# National Water Model Benchmarking Analysis Workflow

:::{note}

_This notebook adapted from originals by Timothy Hodson and Rich Signell. See that upstream work at:_
* https://github.com/thodson-usgs/dscore
* https://github.com/USGS-python/hytest-evaluation-workflows/

:::


## Essential Benchmark Components
This benchmark notebook will present a workflow which follows a canonical model for Essential Benchmark Components: 
1) A set of predictions and matching observations; 
2) The domain (e.g. space or time) over which to benchmark;
3) A set of statistical metrics with which to benchmark. 

Let's get started.

## Step 0: Load libraries and configure Python computing environment

In [1]:
# Python libraries we will need...
import pandas as pd
import logging


Will this ananlysis need parallelism?  Likely yes.  

The following cell will configure a cluster environment suited to the server hosting this notebook. 

You may let our `configure_cluster()` helper try to guess the cluster config for you, or you can 
explicitly name a config matching where you are running this notebook. 

In [5]:
import sys
sys.path.append(r'/shared/users/lib')
from HyTest.helpers import configure_cluster
(client, cluster) = configure_cluster('cloud')
client

Region: us-west-2
No Cluster running.
Starting new cluster.
{}
Setting Cluster Environment Variable AWS_DEFAULT_REGION us-west-2
Setting Fixed Scaling workers=30
Reconnect client to clear cache
client.dashboard_link (for new browser tab/window or dashboard searchbar in Jupyterhub):
https://jupyter.qhub.esipfed.org/gateway/clusters/dev.05078e244814404eb476a957d96e41d3/status
Propagating environment variables to workers
Using environment: users/pangeo


0,1
Connection method: Cluster object,Cluster type: dask_gateway.GatewayCluster
Dashboard: https://jupyter.qhub.esipfed.org/gateway/clusters/dev.05078e244814404eb476a957d96e41d3/status,


## Step 1: Load Data

Essential Benchmark Components: 
1) A set of predictions and matching observations,  <span style="color:red; font-size:large"><<--You are here</span>
2) The domain over which to benchmark 
3) A set of statistical metrics with which to benchmark. 

Finding and loading data is made easier for this particular workflow, in tht most of it has been pre-processed and stored in a cloud-friendly format.
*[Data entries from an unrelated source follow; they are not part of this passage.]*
(* ===== verification/PthreadReach.v ===== *)
(** * What the calls of the thread library keep

    Every thread is active, or waits in exactly one queue: of a mutex, of a condition
    variable, of a barrier, or for a thread to join.  The calls of the simulated program
    keep this, together with the invariant of the scheduler. *)

From S2P Require Import Prelude Containers PthreadAttr PthreadSync Frontend PthreadThreads PthreadScheduler PthreadSim PthreadInv.
Import PTSInterface.

#[local] Arguments sview : simpl never.

(** ** Places to wait *)

Inductive place : Set :=
| InMutex (p : Z)
| InCond (c : Z)
| AtBarrier (b : Z)
| Joining (t : Z).

#[export] Instance place_eq_dec : EqDecision place.
Proof. solve_decision. Defined.

(** Who waits where, in order; whoever joins waits at a place of its own. *)
Definition queue_of (m : mutexes) (c : conds) (b : barrier_table) (j : joins) (w : place) : list Z :=
  match w with
  | InMutex p => default [] (PthreadSync.spinning m !! p)
  | InCond p => (default [] (cond_waiters c !! p)).*1
  | AtBarrier p => match barriers b !! p with Some e => barrier_waiters e | None => [] end
  | Joining t => match joinings j !! t with Some _ => [t] | None => [] end
  end.

(** [V] says which threads exist and which of them are active: a thread is not active
    exactly when it waits, and it waits in one place only. *)
Record wait_ok (V : gmap Z bool) (Q : place → list Z) : Prop := {
  wo_nodup w : NoDup (Q w);
  wo_unique t w1 w2 : t ∈ Q w1 → t ∈ Q w2 → w1 = w2;
  wo_waits t : V !! t = Some false ↔ ∃ w, t ∈ Q w }.

Section Places.
Implicit Types (V : gmap Z bool) (Q : place → list Z).

Lemma wait_ok_ext V Q Q' : (∀ w, Q' w = Q w) → wait_ok V Q → wait_ok V Q'.
Proof.
  intros HQ [Hn Hu Hw]. split.
  - intros w. by rewrite HQ.
  - intros t w1 w2. rewrite !HQ. apply Hu.
  - intros t. rewrite Hw. split; intros [w Hin]; exists w; by rewrite ?HQ in *.
Qed.

Lemma active_not_waiting V Q t w : wait_ok V Q → V !! t = Some true → t ∉ Q w.
Proof. intros Hw Ht Hin. assert (V !! t = Some false) by (apply Hw; eauto). congruence. Qed.

(** An active thread queues up and becomes inactive. *)
Lemma wait_ok_enqueue V Q Q' t w : wait_ok V Q → V !! t = Some true → Q' w = Q w ++ [t] →
  (∀ w', w' ≠ w → Q' w' = Q w') → wait_ok (<[t := false]> V) Q'.
Proof.
  intros HVQ Ht Hw Hrest. pose proof (λ w, active_not_waiting _ _ _ w HVQ Ht) as Hno. destruct HVQ as [Hn Hu Hwt].
  assert (∀ w' x, x ∈ Q' w' ↔ x ∈ Q w' ∨ (w' = w ∧ x = t)) as Hin.
  { intros w' x. destruct (decide (w' = w)) as [->|Hne].
    - rewrite Hw, elem_of_app, list_elem_of_singleton. naive_solver.
    - rewrite Hrest by done. naive_solver. }
  split.
  - intros w'. destruct (decide (w' = w)) as [->|Hne]; [|by rewrite Hrest].
    rewrite Hw. apply NoDup_app. split_and!; [done| |apply NoDup_singleton]. intros x Hx Hx'%list_elem_of_singleton. subst. by apply (Hno w).
  - intros x w1 w2. rewrite !Hin. intros [H1|[E1 F1]] [H2|[E2 F2]]; subst; [by eapply Hu| | |done]; by exfalso; eapply Hno.
  - intros x. destruct (decide (x = t)) as [->|Hne].
    + rewrite lookup_insert_eq. split; [|done]. intros _. exists w. apply Hin. by right.
    + rewrite lookup_insert_ne, Hwt by done. split; intros [w' H]; exists w'; [apply Hin; by left|].
      apply Hin in H as [H|[_ ->]]; done.
Qed.

(** The first of a queue leaves it and becomes active. *)
Lemma wait_ok_dequeue V Q Q' t q w : wait_ok V Q → Q w = t :: q → Q' w = q →
  (∀ w', w' ≠ w → Q' w' = Q w') → wait_ok (<[t := true]> V) Q'.
Proof.
  intros [Hn Hu Hwt] Hw Hw' Hrest. pose proof (Hn w) as Hnd. rewrite Hw in Hnd. apply NoDup_cons in Hnd as [Hnt Hnq].
  assert (∀ w' x, x ∈ Q' w' ↔ x ∈ Q w' ∧ x ≠ t) as Hin.
  { intros w' x. destruct (decide (w' = w)) as [->|Hne].
    - rewrite Hw', Hw, elem_of_cons. naive_solver.
    - rewrite Hrest by done. split; [|naive_solver]. intros Hx. split; [done|]. intros ->.
      apply Hne. apply (Hu t); [done|]. rewrite Hw. left. }
  split.
  - intros w'. destruct (decide (w' = w)) as [->|Hne]; [by rewrite Hw'|by rewrite Hrest].
  - intros x w1 w2. rewrite !Hin. intros [? _] [? _]. by eapply Hu.
  - intros x. destruct (decide (x = t)) as [->|Hne].
    + rewrite lookup_insert_eq. split; [done|]. intros [w' [_ ?]%Hin]. done.
    + rewrite lookup_insert_ne, Hwt by done. split; intros [w' H]; exists w'; [by apply Hin|]. by apply Hin in H as [? _].
Qed.

(** The first of a queue moves to the end of another. *)
Lemma wait_ok_move V Q Q' t q w w2 : wait_ok V Q → w ≠ w2 → Q w = t :: q → Q' w = q →
  Q' w2 = Q w2 ++ [t] → (∀ w', w' ≠ w → w' ≠ w2 → Q' w' = Q w') → wait_ok V Q'.
Proof.
  intros HVQ Hne Hw Hw' Hw2 Hrest.
  set (Q1 := λ w', if decide (w' = w) then q else Q w').
  assert (wait_ok (<[t := true]> V) Q1) as H1.
  { eapply wait_ok_dequeue; [exact HVQ|exact Hw|..]; unfold Q1; [by rewrite decide_True|].
    intros w' Hw0. by rewrite decide_False. }
  assert (V !! t = Some false) as Ht by (apply HVQ; exists w; rewrite Hw; left).
  rewrite <- (insert_id V t false) by done. rewrite <- (insert_insert_eq V t false true).
  eapply wait_ok_enqueue; [exact H1|by rewrite lookup_insert_eq| |]; unfold Q1.
  - by rewrite decide_False.
  - intros w' Hw0. case_decide; [by subst|by apply Hrest].
Qed.

(** Active threads come and go. *)
Lemma wait_ok_delete V Q t : wait_ok V Q → V !! t = Some true → wait_ok (delete t V) Q.
Proof.
  intros HVQ Ht. pose proof (λ w, active_not_waiting _ _ _ w HVQ Ht) as Hno. destruct HVQ as [Hn Hu Hwt].
  split; [done|done|]. intros x. destruct (decide (x = t)) as [->|Hne].
  - rewrite lookup_delete_eq. split; [done|]. intros [w Hx]. by destruct (Hno w).
  - by rewrite lookup_delete_ne.
Qed.

Lemma wait_ok_create V Q t : wait_ok V Q → V !! t = None → wait_ok (<[t := true]> V) Q.
Proof.
  intros [Hn Hu Hwt] Ht. split; [done|done|]. intros x. destruct (decide (x = t)) as [->|Hne].
  - rewrite lookup_insert_eq. split; [done|]. intros Hx%Hwt. congruence.
  - by rewrite lookup_insert_ne.
Qed.
End Places.

(** ** The managers, on their queues *)

Section Managers.

Implicit Types (m : mutexes) (p t : Z).

(** Locking leaves the queues alone, or puts the thread at the end of one. *)
Lemma safe_Lock t p b m (Q : Z → mutexes → Prop) :
  (∀ e m', e = 0 ∨ b = true → PthreadSync.spinning m' = PthreadSync.spinning m → Q e m') →
  (∀ e m', b = false → e ≠ 0 → PthreadSync.spinning m' =
     <[p := default [] (PthreadSync.spinning m !! p) ++ [t]]> (PthreadSync.spinning m) → Q e m') →
  safe (PthreadMutexManager.Lock (W:=event) t p b) m Q.
Proof.
  intros H0 H1. unfold PthreadMutexManager.Lock, PthreadMutex.IsLocked. safe_steps.
  assert (∀ e, e ≠ 0 → safe (_ ← when (negb b) (PthreadMutexManager.BlockThread (W:=event) t p); mret e) m Q) as Hblock.
  { intros e He. safe_steps. apply safe_when.
    - intros Hb%negb_true_iff. unfold PthreadMutexManager.BlockThread. safe_steps.
      destruct (PthreadSync.spinning m !! p) as [q|] eqn:E; safe_steps; apply H1; try done; cbn; by rewrite E.
    - intros Hb%negb_false_iff. safe_steps. apply H0; [by right|done]. }
  destruct (negb (0 <? _)).
  { unfold PthreadMutex.Lock. safe_steps. apply H0; [by left|done]. }
  unfold PthreadMutex.GetOwner. safe_steps. destruct (_ =? t); [|by apply Hblock].
  unfold PthreadMutex.GetKind. safe_steps.
  eapply (safe_mono _ _ (λ _ m', m' = m)); [destruct (_ =? PthreadAttr.PTHREAD_MUTEX_DEFAULT); by safe_steps|].
  intros k m' ->. destruct (_ || _); [by apply Hblock|]. destruct (k =? _); [|done].
  unfold PthreadMutex.LockAgain. safe_steps. apply H0; [by left|done].
Qed.

Lemma safe_GetKind p m (Q : Z → mutexes → Prop) : (∀ k, Q k m) → safe (PthreadMutex.GetKind (W:=event) p) m Q.
Proof.
  intros HQ. unfold PthreadMutex.GetKind. safe_steps. destruct (_ =? PthreadAttr.PTHREAD_MUTEX_DEFAULT); safe_steps; apply HQ.
Qed.

(** The lock of a free mutex is handed to the first in its queue. *)
Lemma safe_hand_over p m (Q : option Z → mutexes → Prop) :
  count (obj p m) = 0 →
  (∀ m', PthreadSync.spinning m' = PthreadSync.spinning m → Q None m') →
  (∀ t q m', PthreadSync.spinning m !! p = Some (t :: q) →
     PthreadSync.spinning m' = match q with [] => delete p | _ => <[p := q]> end (PthreadSync.spinning m) →
     Q (Some t) m') →
  safe (PthreadMutexManager.UnblockThread (W:=event) p) m Q.
Proof.
  intros Hc H0 H1. unfold PthreadMutexManager.UnblockThread. safe_steps.
  destruct (PthreadSync.spinning m !! p) as [[|t q]|] eqn:E; [done| |safe_steps; by apply H0].
  safe_steps. unfold PthreadMutexManager.PopThread. safe_steps.
  unfold PthreadMutexManager.Lock, PthreadMutex.IsLocked. safe_steps.
  assert (∀ m', objs m' = objs m → count (obj p m') = 0) as Hc' by (intros m' E'; unfold obj; by rewrite E').
  rewrite Hc' by done. cbn [Z.ltb Z.compare negb].
  unfold PthreadMutex.Lock. safe_steps. by apply (H1 t q).
Qed.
That data store is indexed by an **intake catalog**.  Learn more about `intake` [here](../L2/xx_Intake.ipynb)

In [6]:
import intake
cat = intake.open_catalog(r'https://raw.githubusercontent.com/hytest-org/hytest/main/dataset_catalog/hytest_intake_catalog.yml')
print("Available datasets: \n", "\n".join(cat.keys()))

Available datasets: 
 conus404-hourly-onprem
conus404-hourly-cloud
conus404-daily-onprem
conus404-daily-cloud
nwis-streamflow-usgs-gages-onprem
nwis-streamflow-usgs-gages-cloud
nwm21-streamflow-usgs-gages-onprem
nwm21-streamflow-usgs-gages-cloud
nwm21-streamflow-cloud
nwm21-scores
lcmap-cloud
conus404-hourly-cloud-dev


The above list represents the processed datasets available for benchmarking.  If a dataset
you want is not in that list, 

**DO THIS** TODO: Define this. 

or load the 
data manually using [other means](/dev/null). 
If you load data from a source other than this list, you can jump to [Step 2: Restrict to a Domain](#step-2-restrict-to-a-domain)

Note that the interesting datasets in the cataloged dataset above are duplicated: Some are `-onprem` 
and some are `-cloud`. Same data, but the storage location and access protocol will be different. You 
will definitely want to use the correct copy of the data for your computing environment.  
* `onprem` : Direct access via the `caldera` filesystem from _denali_ or _tallgrass_
* `cloud` : Network access via S3 bucket, suitable for consumption on cloud-hosted jupyter servers. You could also access using any network-attached computer, but the amount of data will likely saturate your connection.  Use in the cloud (e.g. ESIP QHub)

So... are you on-prem? 

In [7]:
import platform
onprem = (platform.node() in ['denali', 'tallgrass'])
if onprem:
    print("Yes : -onprem")
    obs_data_src='nwis-streamflow-usgs-gages-onprem'
    mod_data_src='nwm21-streamflow-usgs-gages-onprem'
else:
    print("Not onprem; use '-cloud' data source")
    obs_data_src='nwis-streamflow-usgs-gages-cloud'
    mod_data_src='nwm21-streamflow-usgs-gages-cloud'
print("Observed : ", obs_data_src)
print("Modeled  : ", mod_data_src)

Not onprem; use '-cloud' data source
Observed :  nwis-streamflow-usgs-gages-cloud
Modeled  :  nwm21-streamflow-usgs-gages-cloud


In [8]:
variable_of_interest = 'streamflow'
try:
    obs = cat[obs_data_src].to_dask()
    mod = cat[mod_data_src].to_dask()
except KeyError:
    print("Something wrong with dataset names.")
    raise

try:
    obs_data = obs[variable_of_interest]
    mod_data = mod[variable_of_interest].astype('float32')
except KeyError:
    print(f"{variable_of_interest} was not found in these data.")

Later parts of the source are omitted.